Tra i due esempi cambia solo il modo di darsi la morte, non il fine che rimane sempre “suicidio”. Tale coazione è da attuarsi anche nel caso che il rifiuto sia consapevole, libero, maturo (ma c’è maturità nel fare il male? No), cosciente, etc. Se colui che vuole gettarsi nel vuoto ci dà prova che ha soddisfatto tutti questi requisiti, cosa facciamo? Gli permettiamo di lanciarsi nel vuoto perché la sua morte è stata voluta coscientemente e lucidamente?
Si tratta di applicare al caso l’istituto della legittima difesa in relazione a chi vuole la propria morte: lo si difende da un atto ingiusto, ossia contrario alla sua dignità, proveniente da lui medesimo che in quel frangente rappresenta l’ingiusto aggressore. In questo modo si comprime la coscienza del tentato sucida, così come indicato nel documento? Certo che sì, ma la comprimiamo indirizzandola al bene. Comprimiamo le coscienze, e lo fa anche lo Stato, ogni volta che costringiamo qualcuno a compiere un’azione buona (pagare le tasse, mandare il figlio a scuola, mettersi la cintura di sicurezza) o a evitarne una malvagia (impedire una rapina), la comprimiamo perché lo obblighiamo ad agire in modo contrario alla sua coscienza erronea. Ciò è spesso moralmente lecito perché, tra le varie motivazioni, agiamo sulle condotte esterne nella speranza che tale coattività riverberi i suoi effetti positivi nel foro interno affinchè un giorno la persona compia l’atto buono o eviti quello malvagio non più per costrizione, ma per convinzione, cioè perché, compreso dove sta il bene e il male, ama il bene ed odia il male. L’educazione al bene a volte può passare anche attraverso la costrizione.

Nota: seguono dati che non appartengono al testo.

(* ===== verification/StackBudgetFacts.v ===== *)
(** * Soundness of the native call-stack budget

    Facts about the search, the dynamic programs over its postorder and the
    final budget, then the properties of [StackBudget.runOnModule]. *)

From Stdlib Require Import ZArith Lia.
From stdpp Require Import base numbers list gmap sets fin_maps strings sorting relations.
From S2P Require Import Prelude Graph StackBudget StackBudgetBuild.

Local Open Scope Z_scope.
Import StackBudget.

(** ** The three-colour search *)

Section search.
Context (nodes : list Node).
Local Abbreviation succ := (succs nodes).

Record dfs_ok (st : dfs) : Prop := {
  ok_active n : n ∈ active st ↔ color st !! n = Some 1;
  ok_post n : n ∈ postorder st ↔ color st !! n = Some 2;
  ok_active_nodup : NoDup (active st);
  ok_topo : topo succ (postorder st);
}.

(** What a returning visit of [ns] leaves behind. *)
Record visited (ns : list nat) (st st' : dfs) : Prop := {
  vis_ok : dfs_ok st';
  vis_active : active st' = active st;
  vis_mono n : n ∈ postorder st → n ∈ postorder st';
  vis_done n : n ∈ ns → n ∈ postorder st';
  vis_reach n : n ∈ postorder st' → n ∈ postorder st ∨ ∃ m, m ∈ ns ∧ rtc (edge succ) m n;
}.

Lemma visited_nil st : dfs_ok st → visited [] st st.
Proof. intros H. split; auto. intros n Hn. by apply not_elem_of_nil in Hn. Qed.

Lemma visited_trans ns1 ns2 st1 st2 st3 :
  visited ns1 st1 st2 → visited ns2 st2 st3 → visited (ns1 ++ ns2) st1 st3.
Proof.
  intros V1 V2. split.
  - apply V2.
  - rewrite (vis_active _ _ _ V2). apply V1.
  - eauto using vis_mono.
  - intros n [Hn|Hn]%elem_of_app; eauto using vis_mono, vis_done.
  - intros n [Hn|(m & Hm & Hr)]%(vis_reach _ _ _ V2).
    + destruct (vis_reach _ _ _ V1 n Hn) as [?|(m & ? & ?)]; [by left|].
      right. exists m. split; [apply elem_of_app; by left|done].
    + right. exists m. split; [apply elem_of_app; by right|done].
Qed.

Lemma foldM_visited f ns st st' :
  (∀ n s s', n ∈ ns → dfs_ok s → f n s = Ok s' → visited [n] s s') →
  dfs_ok st → foldM f ns st = Ok (E:=error) st' → visited ns st st'.
Proof.
  intros Hf Hok Hfold.
  eapply (foldM_Ok_invariant f (λ pre s, visited pre st s)); [by apply visited_nil| |done].
  intros pre x s0 s1 [post ->] HV Hx. eapply visited_trans; [done|].
  apply Hf; [|apply HV|done]. apply elem_of_app. right. by left.
Qed.

Lemma dfs_ok_enter st n :
  dfs_ok st → color st !! n ≠ Some 1 → color st !! n ≠ Some 2 →
  dfs_ok (Dfs (<[n := 1]> (color st)) (active st ++ [n]) (postorder st)).
Proof.
  intros Hok H1 H2. split; simpl.
  - intros m. rewrite elem_of_app, list_elem_of_singleton, (ok_active _ Hok).
    destruct (decide (m = n)) as [->|]; simplify_map_eq; naive_solver.
  - intros m. rewrite (ok_post _ Hok).
    destruct (decide (m = n)) as [->|]; simplify_map_eq; naive_solver.
  - apply NoDup_app. split; [apply Hok|]. split; [|apply NoDup_singleton].
    intros m Hm ->%list_elem_of_singleton. by apply (ok_active _ Hok) in Hm.
  - apply Hok.
Qed.

Lemma dfs_ok_leave st n l :
  dfs_ok st → active st = l ++ [n] → (∀ m, edge succ n m → m ∈ postorder st) →
  dfs_ok (Dfs (<[n := 2]> (color st)) l (postorder st ++ [n])).
Proof.
  intros Hok Hact Hedge.
  assert (Hn : n ∈ active st) by (rewrite Hact; apply elem_of_app; right; by left).
  pose proof (ok_active_nodup _ Hok) as Hnd. rewrite Hact in Hnd.
  apply NoDup_app in Hnd as (Hl & Hdis & _).
  assert (n ∉ l) by (intros Hin; apply (Hdis n Hin); by left).
  apply (ok_active _ Hok) in Hn.
  split; simpl.
  - intros m. destruct (decide (m = n)) as [->|]; simplify_map_eq; [naive_solver|].
    rewrite <-(ok_active _ Hok), Hact, elem_of_app, list_elem_of_singleton. naive_solver.
  - intros m. rewrite elem_of_app, list_elem_of_singleton, (ok_post _ Hok).
    destruct (decide (m = n)) as [->|]; simplify_map_eq; naive_solver.
  - done.
  - constructor; [apply Hok|done|]. rewrite (ok_post _ Hok), Hn. done.
Qed.

Lemma take_snoc {A} (l : list A) x : take (length (l ++ [x]) - 1) (l ++ [x]) = l.
Proof.
  rewrite length_app. simpl. replace (length l + 1 - 1)%nat with (length l) by lia.
  by rewrite take_app_length.
Qed.

(** The visit of an unpainted node, given what visiting its successors does. *)
Lemma visited_node st s1 n :
  dfs_ok st → color st !! n ≠ Some 1 → color st !! n ≠ Some 2 →
  visited (succ n) (Dfs (<[n := 1]> (color st)) (active st ++ [n]) (postorder st)) s1 →
  visited [n] st (Dfs (<[n := 2]> (color s1)) (take (length (active s1) - 1) (active s1))
                      (postorder s1 ++ [n])).
Proof.
  intros Hok H1 H2 V. pose proof (vis_active _ _ _ V) as Ha; simpl in Ha.
  rewrite Ha, take_snoc. split; simpl.
  - apply dfs_ok_leave; [apply V|done|intros m Hm; by eapply vis_done].
  - done.
  - intros m Hm. apply elem_of_app. left. by eapply (vis_mono _ _ _ V).
  - intros m ->%list_elem_of_singleton. apply elem_of_app. right. by left.
  - intros m [Hm| ->%list_elem_of_singleton]%elem_of_app.
    + destruct (vis_reach _ _ _ V m Hm) as [?|(k & Hk & Hr)]; [by left|right].
      exists n. split; [by left|]. by eapply rtc_l.
    + right. exists n. split; [by left|done].
Qed.

Lemma color_cases st n :
  let c := default 0 (color st !! n) in
  ((c =? 2) = true → color st !! n = Some 2) ∧
  ((c =? 1) = true → color st !! n = Some 1) ∧
  ((c =? 2) = false → color st !! n ≠ Some 2) ∧
  ((c =? 1) = false → color st !! n ≠ Some 1).
Proof.
  destruct (color st !! n) as [c|]; simpl; rewrite ?Z.eqb_eq, ?Z.eqb_neq; naive_solver lia.
Qed.

Lemma visit_visited fuel n st st' :
  dfs_ok st → visit fuel nodes n st = Ok st' → visited [n] st st'.
Proof.
  revert n st st'. induction fuel as [|fuel IH]; intros n st st' Hok Hv; [done|].
  simpl in Hv. destruct (color_cases st n) as (C2 & C1 & N2 & N1).
  case_match eqn:E2; [|case_match eqn:E1; [done|]].
  - simplify_eq. split; auto.
    intros m ->%list_elem_of_singleton. by apply (ok_post _ Hok), C2.
  - destruct (foldM _ _ _) as [s1|] eqn:Ef in Hv; [|done]. injection Hv as <-.
    apply visited_node; auto. eapply foldM_visited; [|by apply dfs_ok_enter; auto|done]. eauto.
Qed.

(** Loops over successors keep the search invariant and the active path. *)
Lemma visit_keeps fuel act x s s' :
  dfs_ok s ∧ active s = act → visit fuel nodes x s = Ok s' → dfs_ok s' ∧ active s' = act.
Proof.
  intros [H1 H2] Hv. apply visit_visited in Hv; [|done].
  split; [apply Hv|]. by rewrite (vis_active _ _ _ Hv).
Qed.

(** The search never runs out of fuel: the active path has no repetition and
    stays inside the vector. *)
Lemma active_bound st : dfs_ok st → (∀ n, n ∈ active st → (n < length nodes)%nat) →
  (length (active st) <= length nodes)%nat.
Proof.
  intros Hok Hin. rewrite <-(length_seq (length nodes) 0).
  apply submseteq_length, NoDup_submseteq; [apply Hok|].
  intros n Hn. apply elem_of_seq. specialize (Hin n Hn). lia.
Qed.

(** A reported recursion is a real closed call path. *)
Definition closed_path (c : list nat) : Prop :=
  chain succ c ∧ ∃ x l, c = x :: l ++ [x].

Lemma cycleAt_closed act n :
  n ∈ act → chain succ (act ++ [n]) → closed_path (cycleAt act n).
Proof.
  intros Hin Hc. unfold cycleAt.
  destruct (list_find (eq n) act) as [[i m]|] eqn:E.
  - apply list_find_Some in E as (Hi & <- & _).
    apply take_drop_middle in Hi as Hsplit. rewrite <-Hsplit in Hc.
    rewrite (drop_S act n i) by done. split.
    + rewrite <-app_assoc in Hc. by eapply chain_app_r.
    + by eexists _, _.
  - apply list_find_None in E. rewrite Forall_forall in E. by destruct (E n).
Qed.

Lemma visit_RecursivePath fuel n st c :
  dfs_ok st → chain succ (active st ++ [n]) →
  visit fuel nodes n st = Err (RecursivePath c) → closed_path c.
Proof.
  revert n st. induction fuel as [|fuel IH]; intros n st Hok Hc; simpl; [done|].
  destruct (color_cases st n) as (C2 & C1 & N2 & N1).
  case_match; [done|]. case_match.
  - intros [= <-]. apply cycleAt_closed; [|done]. by apply (ok_active _ Hok), C1.
  - set (s0 := Dfs _ _ _).
    assert (Hs0 : dfs_ok s0) by (apply dfs_ok_enter; auto).
    destruct (foldM _ _ _) as [s1|e] eqn:Ef; [done|]. intros [= ->].
    apply (foldM_Err _ (λ s, dfs_ok s ∧ active s = active s0)) in Ef
      as (x & s1 & Hx & [H1 H2] & Hv); [|done|eauto using visit_keeps].
    apply (IH x s1); [done| |done].
    rewrite H2. simpl. rewrite <-app_assoc. by apply chain_snoc.
Qed.

Hypothesis succ_bound : ∀ n m, m ∈ succ n → (m < length nodes)%nat.

Lemma visit_no_OutOfFuel fuel n st :
  dfs_ok st → (∀ m, m ∈ active st → (m < length nodes)%nat) → (n < length nodes)%nat →
  (S (length nodes) <= fuel + length (active st))%nat → visit fuel nodes n st ≠ Err OutOfFuel.
Proof.
  revert n st. induction fuel as [|fuel IH]; intros n st Hok Hin Hn Hf.
  - pose proof (active_bound st Hok Hin). lia.
  - simpl. destruct (color_cases st n) as (C2 & C1 & N2 & N1).
    case_match; [done|]. case_match; [done|].
    set (s0 := Dfs _ _ _).
    assert (Hs0 : dfs_ok s0) by (apply dfs_ok_enter; auto).
    assert (Hin0 : ∀ m, m ∈ active s0 → (m < length nodes)%nat).
    { intros m [?| ->%list_elem_of_singleton]%elem_of_app; auto. }
    destruct (foldM _ _ _) as [s1|e] eqn:Ef; [done|]. intros [= ->].
    apply (foldM_Err _ (λ s, dfs_ok s ∧ active s = active s0)) in Ef
      as (x & s1 & Hx & [H1 H2] & Hv); [|done|eauto using visit_keeps].
    revert Hv. apply IH; [done|by rewrite H2|by eapply succ_bound|].
    rewrite H2. simpl. rewrite length_app. simpl. lia.
Qed.
End search.

(** ** Dynamic programs over the postorder *)

Section programs.
Context (nodes : list Node) (post : list nat).
Local Abbreviation succ := (succs nodes).
Hypothesis post_topo : topo succ post.

(** In reverse postorder the successors of a node come after it. *)
Lemma order_split pre x rest :
  reverse post = pre ++ x :: rest →
  x ∉ pre ∧ ∀ y, edge succ x y → y ∉ pre ∧ y ≠ x ∧ y ∈ rest.
Proof.
  intros Hr. assert (Hp : post = reverse rest ++ x :: reverse pre).
  { rewrite <-(reverse_involutive post), Hr, reverse_app, reverse_cons, <-app_assoc. done. }
  pose proof post_topo as Ht. rewrite Hp in Ht.
  pose proof (topo_NoDup _ _ Ht) as Hnd.
  apply NoDup_app in Hnd as (_ & Hdis & Hnd). apply NoDup_cons in Hnd as [Hx _].
  rewrite elem_of_reverse in Hx. split; [done|].
  intros y Hy. eapply topo_succ in Hy; [|done].
  specialize (Hdis y Hy). rewrite elem_of_cons, elem_of_reverse in Hdis.
  rewrite elem_of_reverse in Hy. naive_solver.
Qed.

(** *** Variable frames *)

Definition vars_le (p q : gmap nat (gset nat)) : Prop := ∀ n, varsAt p n ⊆ varsAt q n.

Lemma varsAt_insert p n s m :
  varsAt (<[n := s]> p) m = if decide (n = m) then s else varsAt p m.
Proof. unfold varsAt. rewrite lookup_insert. by case_decide. Qed.

Lemma variableStep_spread node prev l :
  node ∉ l →
  let q := foldl (λ p s, <[s := varsAt p s ∪ varsAt p node]> p) prev l in
  vars_le prev q ∧ (∀ n, n ∉ l → varsAt q n = varsAt prev n) ∧
  (∀ s, s ∈ l → varsAt prev node ⊆ varsAt q s).
Proof.
  intros Hnode. revert prev. induction l as [|s l IH]; intros prev; simpl.
  { split_and!; [by intros n|done|]. by intros s ?%not_elem_of_nil. }
  apply not_elem_of_cons in Hnode as [Hne Hl].
  destruct (IH Hl (<[s:=varsAt prev s ∪ varsAt prev node]> prev)) as (H1 & H2 & H3).
  split_and!.
  - intros n. specialize (H1 n). rewrite varsAt_insert in H1. case_decide; set_solver.
  - intros n [Hn ?]%not_elem_of_cons. rewrite H2, varsAt_insert by done. by rewrite decide_False.
  - intros t [->|Ht]%elem_of_cons.
    + specialize (H1 s). rewrite varsAt_insert, decide_True in H1 by done. set_solver.
    + specialize (H3 t Ht). by rewrite varsAt_insert, decide_False in H3.
Qed.

(** After the loop: a processed node passes its set to its successors, and a
    processed variable node has only itself. *)
Record vars_inv (done : list nat) (prev : gmap nat (gset nat)) : Prop := {
  vi_edge n s : n ∈ done → edge succ n s → varsAt prev n ⊆ varsAt prev s;
  vi_var n : n ∈ done → VariableFrame (nodes !!! n) = true → varsAt prev n = {[ n ]};
}.

(** Every member of a set is a variable node at or above the set's owner. *)
Definition vars_real (done : list nat) (prev : gmap nat (gset nat)) : Prop :=
  ∀ n u, u ∈ varsAt prev n →
    VariableFrame (nodes !!! u) = true ∧ (u = n ∧ n ∈ done ∨ tc (edge succ) u n).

Questo sul piano morale. Sul piano giuridico sappiamo invece che, anche prima della legge 219/2017, il paziente poteva rifiutare qualsiasi tipo di terapia, comprese quelle salvavita. Ma era doveroso che i membri cattolici del CNB ricordassero i principi di ordine morale prima accennati e non affermassero, all’opposto, che la scelta di chi vuole togliersi la vita debba essere sempre garantita e rispettata. Favorevoli al suicidio tramite rifiuto delle cure e contrari all’aiuto al suicidio? E’ una contraddizione evidente.
In chiusura sposiamo, perlomeno nella sostanza, quanto il prof. Francesco D’Agostino ha dichiarato nella sua postilla finale al documento (pp. 28-29), postilla in cui dichiara di non condividere il contenuto dello stesso, eccezion fatta per le “Opinioni etiche” indicate al n. 5 lettera A), tra cui il passaggio innanzi citato relativo al legittimo rispetto delle volontà suicidarie del paziente. D’Agostino afferma che il CNB non doveva meramente fotografare le variegate posizioni dottrinali presenti nel suo interno, bensì dire un “No” tondo tondo al suicidio assistito. Affermazione di principio, aggiungiamo noi, che il CNB era impossibilitato a fare vista l’eterogeneità dei suoi membri. Ma, nonostante ciò, ben venga questo richiamo all’indisponibilità della vita umana.